Friday, April 19, 2013


Julian Timberlake, an old pal of mine, used to tell stories about how his father would create elaborate treasure hunts in their backyard to keep him busy in the summer.  Julian is from the deep south, so I imagine his hunts involved civil war era muskets, stately plantations and gallons of sweet tea.

Last weekend, I decided to create my own treasure hunt for Elijah and Luca.  But instead of stately plantations and tea, I used Post-It notes and Skittles.  Oh, and civil war muskets.

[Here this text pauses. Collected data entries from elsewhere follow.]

(** *** The spec's formula *)

(** Following the spec's words: ⌊w · √2^zoom⌋ for a size [w] = num/den
    with [0 ≤ num], [0 < den] and [0 ≤ zoom].  As w·√2^zoom is
    √(num²·2^zoom)/den, this is ⌊√(num²·2^zoom)⌋ divided by [den] and
    rounded down. *)
Definition floor_times_sqrt2_pow (num den zoom : Z) : Z :=
  (Z.sqrt (num * num * 2 ^ zoom) / den)%Z.

(** The value of a [float] as a fraction with a positive denominator. *)
Definition float_fraction (f : spec_float) : option (Z * Z) :=
  match f with
  | S754_zero _ => Some (0, 1)%Z
  | S754_finite s m e =>
      let n := if s then Z.neg m else Z.pos m in
      Some (if (0 <=? e)%Z then (n * 2 ^ e, 1)%Z else (n, 2 ^ (- e))%Z)
  | _ => None
  end.

(** Following the spec's words: the scaled page dimensions
    ⌊page.width · √2^z⌋ and ⌊page.height · √2^z⌋, the width and the
    height being the differences of the rectangle's coordinates as they
    are, fraction included. *)
Definition specScaled (high low : spec_float) (zoom : Z) : option Z :=
  '(a, b) ← float_fraction high;
  '(c, d) ← float_fraction low;
  Some (floor_times_sqrt2_pow (a * d - c * b) (b * d) zoom).

Definition specPageWidth (rect : fz_rect) (zoom : Z) : option Z :=
  specScaled (x1 rect) (x0 rect) zoom.
Definition specPageHeight (rect : fz_rect) (zoom : Z) : option Z :=
  specScaled (y1 rect) (y0 rect) zoom.

(** *** Floats used in the statements *)

(** The [float] 2^k. *)
Definition pow2_float (k : Z) : spec_float := S754_finite false 8388608 (k - 23).

(** Twice a [float]. *)
Definition twice (f : spec_float) : spec_float :=
  match f with
  | S754_finite s m e =>
      if (e + 1 <=? float_emax - float_prec)%Z then S754_finite s m (e + 1)
      else S754_infinity s
  | _ => f
  end.

(** [s] is a positive normal [float] within one unit in its last place of
    √2^zoom: with [s] = m·2^e, (m - 1)·2^e ≤ √2^zoom ≤ (m + 1)·2^e, here
    squared and cleared of the power of two. *)
Definition within_one_ulp (s : spec_float) (zoom : Z) : bool :=
  match s with
  | S754_finite false m e =>
      bool_decide (digits2_pos m = 24%positive) &&
      bool_decide (2 * e ≤ zoom)%Z &&
      bool_decide ((Z.pos m - 1) ^ 2 ≤ 2 ^ (zoom - 2 * e) ≤ (Z.pos m + 1) ^ 2)%Z
  | _ => false
  end.

(** [s2] is twice [s], a positive [float] of exponent -103 or more. *)
Definition doubles (s s2 : spec_float) : bool :=
  match s, s2 with
  | S754_finite false m e, S754_finite false m2 e2 =>
      bool_decide (m2 = m ∧ e2 = (e + 1)%Z ∧ (-103 ≤ e)%Z)
  | _, _ => false
  end.

(** *** A concrete C library and document *)

(** The whole number a [double] holds, if it holds one. *)
Definition double_to_Z (d : spec_float) : option Z :=
  match d with
  | S754_zero _ => Some 0%Z
  | S754_finite s m e =>
      if (0 <=? e)%Z then Some ((if s then -1 else 1) * (Z.pos m * 2 ^ e))%Z
      else if (Z.pos m mod 2 ^ (- e) =? 0)%Z
           then Some ((if s then -1 else 1) * (Z.pos m / 2 ^ (- e)))%Z
           else None
  | _ => None
  end.

(** A [pow] that is correctly rounded where the rasterizer calls it: for
    a positive finite [x] = m·2^e and a whole [y] = n ≥ 0 it is the
    [double] nearest to m^n·2^(e·n).  Other arguments do not occur in
    [zoomToScale] at a zoom of zero or more and are answered with NaN. *)
Definition roundedPow (x y : spec_float) : spec_float :=
  match x, double_to_Z y with
  | S754_finite false m e, Some n =>
      if (0 <=? n)%Z
      then binary_normalize double_prec double_emax (Z.pos m ^ n) (e * n) false
      else S754_nan
  | _, _ => S754_nan
  end.

Definition exactLibm : Libm := {| pow := roundedPow |}.

(** An A4 page, 595.276 by 841.89 units, and a page of 13860 by 9800
    units. *)
Definition a4 : fz_rect :=
  mkRect (S754_zero false) (S754_zero false)
         (S754_finite false 9753002 (-14)) (S754_finite false 13793526 (-14)).

Definition poster : fz_rect :=
  mkRect (S754_zero false) (S754_zero false)
         (S754_finite false 14192640 (-10)) (S754_finite false 10035200 (-10)).

Definition twoSheets : Fitz fz_rect := {|
  openDocument := FzOk;
  countPages := Counted 2;
  boundPage i := [a4; poster] !! Z.to_nat i;
|}.

(** The rasterizer after [loadDocument] on these two pages. *)
Definition sheets : Doc fz_rect := (loadDocument twoSheets "sheets.pdf" noDocument).2.

End PageSize.

(** * Properties of the tile cache *)

Section CacheFacts.
Import TileCache.
Context `{IL : ImageLayer} `{TS : TileSource} `{K : Constants}.
Implicit Types (st : State) (c xyz : TileCoords) (now : TimePoint).

(** The setters touch one member each. *)
Lemma log_members call st :
  memoryCache (log call st) = memoryCache st ∧
  loadSet (log call st) = loadSet st ∧
  errorSet (log call st) = errorSet st ∧
  disk (log call st) = disk st ∧
  cacheDir (log call st) = cacheDir st.
Proof. by destruct st. Qed.

Lemma getFromMemory_miss now c st :
  memoryCache st !! getFilePathForTile c = None →
  getFromMemory now c st = (None, st).
Proof. intros Hmiss. unfold getFromMemory. by rewrite Hmiss. Qed.

Lemma getFromMemory_hit now c st img t :
  memoryCache st !! getFilePathForTile c = Some (img, t) →
  getFromMemory now c st =
    (Some img,
     set_memoryCache (<[getFilePathForTile c := (img, now)]> (memoryCache st)) st).
Proof. intros Hhit. unfold getFromMemory. by rewrite Hhit. Qed.

Lemma enterMemoryCache_absent now c img st :
  memoryCache st !! getFilePathForTile c = None →
  enterMemoryCache now c img st =
    set_memoryCache (<[getFilePathForTile c := (img, now)]> (memoryCache st)) st.
Proof. intros Hmiss. unfold enterMemoryCache. by rewrite Hmiss. Qed.

Lemma enterMemoryCache_present now c img st e :
  memoryCache st !! getFilePathForTile c = Some e →
  enterMemoryCache now c img st = st.
Proof. intros Hhit. unfold enterMemoryCache. by rewrite Hhit. Qed.

Lemma fileExists_true fileName st data :
  disk st !! fileName = Some data → fileExists fileName st = true.
Proof. intros Hfile. unfold fileExists. apply bool_decide_eq_true. by exists data. Qed.

Lemma fileExists_false fileName st :
  disk st !! fileName = None → fileExists fileName st = false.
Proof.
  intros Hfile. unfold fileExists. apply bool_decide_eq_false.
  rewrite Hfile. by intros [? ?].
Qed.

(** C1: after [purge] the memory cache, the load set and the error set are
    all empty, and the tile source has been told once to cancel its pending
    loads; the directory on disk is as it was. *)
Theorem purge_empties_cache_and_sets st :
  memoryCache (purge st) = ∅ ∧
  loadSet (purge st) = ∅ ∧
  errorSet (purge st) = ∅ ∧
  calls (purge st) = calls st ++ [SrcCancelPendingLoads] ∧
  disk (purge st) = disk st.
Proof. by destruct st. Qed.

(** C5: after [cancelPendingRequests] the load set and the error set are
    empty and the tile source has been told once to cancel its pending
    loads, while the memory cache is the very map it was: no entry added,
    removed or stamped anew. *)
Theorem cancelPendingRequests_keeps_memoryCache st :
  loadSet (cancelPendingRequests st) = ∅ ∧
  errorSet (cancelPendingRequests st) = ∅ ∧
  calls (cancelPendingRequests st) = calls st ++ [SrcCancelPendingLoads] ∧
  memoryCache (cancelPendingRequests st) = memoryCache st.
Proof. by destruct st. Qed.

(** C3: when the corrected coordinate is in the error set, [getTile] throws
    "Corrupt tile" and leaves the whole state as it found it: no entry of
    the memory cache is stamped, no call reaches the platform or the image
    layer (the call log is unchanged), and the load set is unchanged. *)
Theorem getTile_errored_fails_fast now xyz c st :
  checkAndCorrectTileCoordinates xyz = Some c →
  c ∈ errorSet st →
  getTile now xyz st = (Thrown (runtime_error "Corrupt tile"), st).
Proof.
  intros Hok Herr. unfold getTile. rewrite Hok.
  by rewrite decide_True.
Qed.

(** C10: entering an image under an artifact path that already has an
    entry leaves the memory cache as it was, be it through
    [enterMemoryCache] itself, through the disk read of [getFromDisk] or
    through a successful load of the worker: the entry keeps its image and
    its time stamp and the new pair is dropped. *)
Theorem enterMemoryCache_never_overwrites now c img st e :
  memoryCache st !! getFilePathForTile c = Some e →
  memoryCache (enterMemoryCache now c img st) = memoryCache st ∧
  memoryCache (getFromDisk now c st).2 = memoryCache st ∧
  memoryCache (loadAndCacheTile (Loaded img) now c st) = memoryCache st.
Proof.
  intros Hhit. split_and!.
  - by rewrite (enterMemoryCache_present _ _ _ _ e).
  - unfold getFromDisk.
    destruct (fileExists _ st); simpl; [|done].
    destruct (readImageFile _ st) as [img'|err]; simpl; [|done].
    by rewrite (enterMemoryCache_present _ _ _ _ e).
  - unfold loadAndCacheTile, storeAndClearEncodedData.
    by rewrite (enterMemoryCache_present _ _ _ _ e).
Qed.

(** A full miss: what [getTile] does when the coordinate is neither
    errored, nor in memory, nor on disk. *)
Lemma getTile_miss_step now xyz c st :
  checkAndCorrectTileCoordinates xyz = Some c →
  c ∉ errorSet st →
  memoryCache st !! getFilePathForTile c = None →
  disk st !! diskFileName st c = None →
  getTile now xyz st =
    (Returned None, enqueue c (log (PlatFileExists (diskFileName st c)) st)).
Proof.
  intros Hok Herr Hmem Hdisk. unfold getTile. rewrite Hok.
  rewrite decide_False by done.
  rewrite getFromMemory_miss by done.
  unfold getFromDisk. by rewrite fileExists_false.
Qed.

(** A miss leaves the conditions of a miss in place. *)
Lemma miss_conditions_stable c st :
  let st' := enqueue c (log (PlatFileExists (diskFileName st c)) st) in
  errorSet st' = errorSet st ∧ memoryCache st' = memoryCache st ∧
  disk st' = disk st ∧ diskFileName st' c = diskFileName st c ∧
  loadSet st' = {[c]} ∪ loadSet st.
Proof. by destruct st. Qed.

Lemma getTile_repeat_miss nows xyz c st :
  checkAndCorrectTileCoordinates xyz = Some c →
  c ∉ errorSet st →
  memoryCache st !! getFilePathForTile c = None →
  disk st !! diskFileName st c = None →
  nows ≠ [] →
  loadSet (getTile_repeat nows xyz st) = {[c]} ∪ loadSet st ∧
  (∀ c', SrcLoadTileImage c' ∈ calls (getTile_repeat nows xyz st) →
         SrcLoadTileImage c' ∈ calls st).
Proof.
  intros Hok. revert st.
  induction nows as [|now nows IH]; intros st Herr Hmem Hdisk Hne; [done|].
  unfold getTile_repeat; simpl.
  rewrite (getTile_miss_step now xyz c st) by done. simpl.
  destruct (miss_conditions_stable c st) as (He & Hm & Hd & Hn & Hl).
  set (st' := enqueue c (log (PlatFileExists (diskFileName st c)) st)) in *.
  assert (Hcalls : ∀ c', SrcLoadTileImage c' ∈ calls st' → SrcLoadTileImage c' ∈ calls st).
  { intros c'. subst st'. destruct st; simpl.
    rewrite !elem_of_app, !list_elem_of_singleton.
    intros [[Hin|Heq]|Heq]; [done|discriminate Heq..]. }
  destruct nows as [|now' nows'].
  - simpl. split; [done|]. exact Hcalls.
  - destruct (IH st') as [IHl IHc].
    + by rewrite He.
    + by rewrite Hm.
    + by rewrite Hd, Hn.
    + done.
    + fold (getTile_repeat (now' :: nows') xyz st').
      split.
      * rewrite IHl, Hl. by rewrite (assoc_L (∪)), (idemp_L (∪) {[c]}).
      * intros c' Hin. apply Hcalls, IHc, Hin.
Qed.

I would write little rhyming messages like, “Your next clue isn’t in a hole. Look under the fruit bowl.”  Or, “Don’t fret.  Don’t moan. Look under dad’s iphone.”  It’s a great way to get Eli to read, plus while they hunt I can check facebook for three glorious minutes.

The notes would lead them all over the house and eventually to a drawer or pan with a handful of Skittles.  Solving these riddles are the greatest achievements in their lives.  They go absolutely bonkers at uncovering a few thousand grams of sugar.

My best clue so far?  “Take it from me.  Look where Luca goes pee.”  Oh man.  Luca recalls it like a classic George Carlin routine.  “Dad, remember in the hunt when you said look where Luca pees?”  Yes.  Yes I do.

So now every hunt must include at least one potty joke.

There is now a constant drumbeat to do a hunt do a hunt do a hunt.  The minute I walk into the house after work, they beg me to do a hunt.  I’m awoken in the morning to a hunt request.  But it’s better than sitting in front of the TV.  Unless you’re watching the 1960‘s show “Sea Hunt.”

Our house isn’t very big.  So I’m kind of running out of places to hide post it notes.  But Eli and Luca don’t seem to care how many times I have to think of what rhymes with “Look under Mommy’s computer.”  Don’t be a looter?  It’s not under the scooter?  Mommy’s wedding ring is secretly made from Pewter?

And now, off to buy more Post it notes.  And a rhyming dictionary.

1 comment:

etimberlake said...

My brother and I loved those treasure hunts. At that age it was basically the equivalent of being Columbus and discovering the new world.